Records below:
(** * ULTRADATA: column profiling and exact duplicate detection

    A shallow embedding of [core/processador.py] (class
    [ProcessadorULTRADATA]) and the properties of its two static methods,
    [encontrar_duplicidades] and [analisar_coluna].

    The pandas [DataFrame] the methods receive is modelled row-major: an
    ordered list of column labels and an ordered list of records, each record
    a finite map from column label to a nullable scalar.  The methods are
    written in a small state-and-exception monad whose state is the caller's
    [DataFrame] object, so that "raises" and "does not mutate its argument"
    are statements about the model and not about its type.

    Names are those of the code: the identifier column is ["sku"], the exact
    method is [metodo = "sku"], the key-column list is [colunas], and the
    profile is the dict with keys [total], [preenchidos], [vazios],
    [taxa_preenchimento], [valores_unicos] and [exemplos].  The fill rate is
    computed as Python computes it, in IEEE 754 binary64 ([SpecFloat]). *)

From Stdlib Require Import ZArith DecimalString.
From Stdlib.Floats Require Import SpecFloat.
From stdpp Require Import gmap strings list.

Local Open Scope string_scope.
Local Open Scope nat_scope.

(** ** Data model *)

(** A non-null cell.  Integer and text cells are what the catalogue holds
    (identifiers, names, categories). *)
Inductive scalar : Type :=
  | VInt (z : Z)
  | VStr (s : string).

#[global] Instance scalar_eq_dec : EqDecision scalar.
Proof. solve_decision. Defined.

(** A cell: [None] is the missing value (pandas [NaN] / [None]). *)
Abbreviation value := (option scalar).

(** A pandas [Series], by position. *)
Abbreviation Series := (list value).

(** A record of the table. *)
Abbreviation row := (gmap string value).

Record DataFrame : Type := mkDataFrame {
  columns : list string;   (* [df.columns] *)
  rows : list row          (* the records, in index order; [len(df)] of them *)
}.

(** The cell of record [r] under label [c]; a record that has no entry for a
    label of the frame holds the missing value there, as in a frame built
    from records. *)
Definition cell (c : string) (r : row) : value := default None (r !! c).

(** The cells under label [c], record by record. *)
Definition column (c : string) (df : DataFrame) : Series := cell c <$> rows df.

(** [pd.DataFrame()] : no column, no record. *)
Definition pd_DataFrame : DataFrame := mkDataFrame [] [].

(** ** Exceptions and the monad of the methods *)

Inductive exn : Type :=
  | KeyError (k : string)
  | ValueError
  | ZeroDivisionError.

Inductive outcome (A : Type) : Type :=
  | Returns (a : A)
  | Raises (e : exn).
Arguments Returns {A} a.
Arguments Raises {A} e.

(** A computation over the caller's [df]: it returns or raises, and hands
    back the frame object as it left it. *)
Definition py (A : Type) : Type := DataFrame → outcome A * DataFrame.

#[global] Instance py_ret : MRet py := λ A a df, (Returns a, df).

#[global] Instance py_bind : MBind py := λ A B f m df,
  match m df with
  | (Returns a, df') => f a df'
  | (Raises e, df') => (Raises e, df')
  end.

Definition raise {A : Type} (e : exn) : py A := λ df, (Raises e, df).

(** ** The pandas operations the methods call *)

Module pandas.

(** [df.columns] *)
Definition df_columns : py (list string) := λ df, (Returns (columns df), df).

(** [len(df)] *)
Definition df_len : py nat := λ df, (Returns (length (rows df)), df).

(** [df[c]] for a label [c]: the column as a Series; [KeyError] when the
    frame has no such column. *)
Definition df_getitem (c : string) : py Series := λ df,
  if bool_decide (c ∈ columns df)
  then (Returns (column c df), df)
  else (Raises (KeyError c), df).

(** [duplicated(keep=False)] on a sequence of keys: position [i] is marked
    when its key also occurs at another position ([before] holds the keys
    already passed, [after] the ones to come). *)
Fixpoint duplicated_from {K : Type} `{EqDecision K}
    (before after : list K) : list bool :=
  match after with
  | [] => []
  | k :: rest =>
      bool_decide (k ∈ before ∨ k ∈ rest) :: duplicated_from (k :: before) rest
  end.

Definition duplicated_keep_False {K : Type} `{EqDecision K}
    (keys : list K) : list bool := duplicated_from [] keys.

(** The first label of [subset] that the frame lacks. *)
Definition missing_label (subset cols : list string) : option string :=
  head (filter (λ c, c ∉ cols) subset).

(** [df.duplicated(subset=subset, keep=False)]: the key of a record is its
    cells under the labels of [subset]; [KeyError] on an unknown label. *)
Definition df_duplicated (subset : list string) : py (list bool) := λ df,
  match missing_label subset (columns df) with
  | Some c => (Raises (KeyError c), df)
  | None =>
      (Returns (duplicated_keep_False ((λ r, (λ c, cell c r) <$> subset) <$> rows df)), df)
  end.
(** ** The range scan of [MapGet] and [MapHas] *)

Lemma decides_cons {V} (check : V → option bool) P (a : V) l :
  decides check P (a :: l) →
  (∃ b : bool, check a = Some b ∧ (b = true ↔ P a)) ∧ decides check P l.
Proof.
  intros Hd. split; [apply Hd; left|]. intros x Hx. apply Hd. by right.
Qed.

Lemma first_accepted_first_such {V} (check : V → option bool) P (l : list V) v :
  decides check P l → first_such P l v →
  first_accepted check l = Some (Some v).
Proof.
  intros Hd (l1 & l2 & -> & Hv & Hl1).
  induction l1 as [|a l1 IH]; simpl in *.
  - apply decides_cons in Hd as [(b & -> & Hb) _]. simpl.
    apply Hb in Hv. by subst b.
  - apply decides_cons in Hd as [(b & -> & Hb) Hd]. simpl.
    inversion Hl1 as [|? ? Ha Hl1']; subst.
    destruct b; [by destruct Ha; apply Hb | by apply IH].
Qed.

Lemma first_accepted_no_match {V} (check : V → option bool) P (l : list V) :
  decides check P l → Forall (λ x, ¬ P x) l →
  first_accepted check l = Some None.
Proof.
  intros Hd Hl. induction l as [|a l IH]; simpl; [done|].
  apply decides_cons in Hd as [(b & -> & Hb) Hd]. simpl.
  inversion Hl as [|? ? Ha Hl']; subst.
  destruct b; [by destruct Ha; apply Hb | by apply IH].
Qed.

Lemma first_such_exists {V} (check : V → option bool) P (l : list V) :
  decides check P l → (∃ x, x ∈ l ∧ P x) → ∃ v, first_such P l v.
Proof.
  intros Hd. induction l as [|a l IH]; intros (x & Hx & HPx).
  - by apply not_elem_of_nil in Hx.
  - apply decides_cons in Hd as [(b & Hc & Hb) Hd].
    destruct b.
    + exists a, [], l. split_and!; [done | by apply Hb | constructor].
    + assert (¬ P a) as Hna by (intros HPa; apply Hb in HPa; done).
      apply elem_of_cons in Hx as [->|Hx]; [done|].
      destruct (IH Hd) as (v & l1 & l2 & -> & Hv & Hl1); [by eauto|].
      exists v, (a :: l1), l2. split_and!; [done | done | by constructor].
Qed.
End of Records.
Exercise description
Everything from the first line of the listing above through the line holding "written in a" must be retyped exactly; nothing else belongs in the reply.

Written answer
(** * ULTRADATA: column profiling and exact duplicate detection

    A shallow embedding of [core/processador.py] (class
    [ProcessadorULTRADATA]) and the properties of its two static methods,
    [encontrar_duplicidades] and [analisar_coluna].

    The pandas [DataFrame] the methods receive is modelled row-major: an
    ordered list of column labels and an ordered list of records, each record
    a finite map from column label to a nullable scalar.  The methods are
    written in a small state-and-exception monad whose state is the caller's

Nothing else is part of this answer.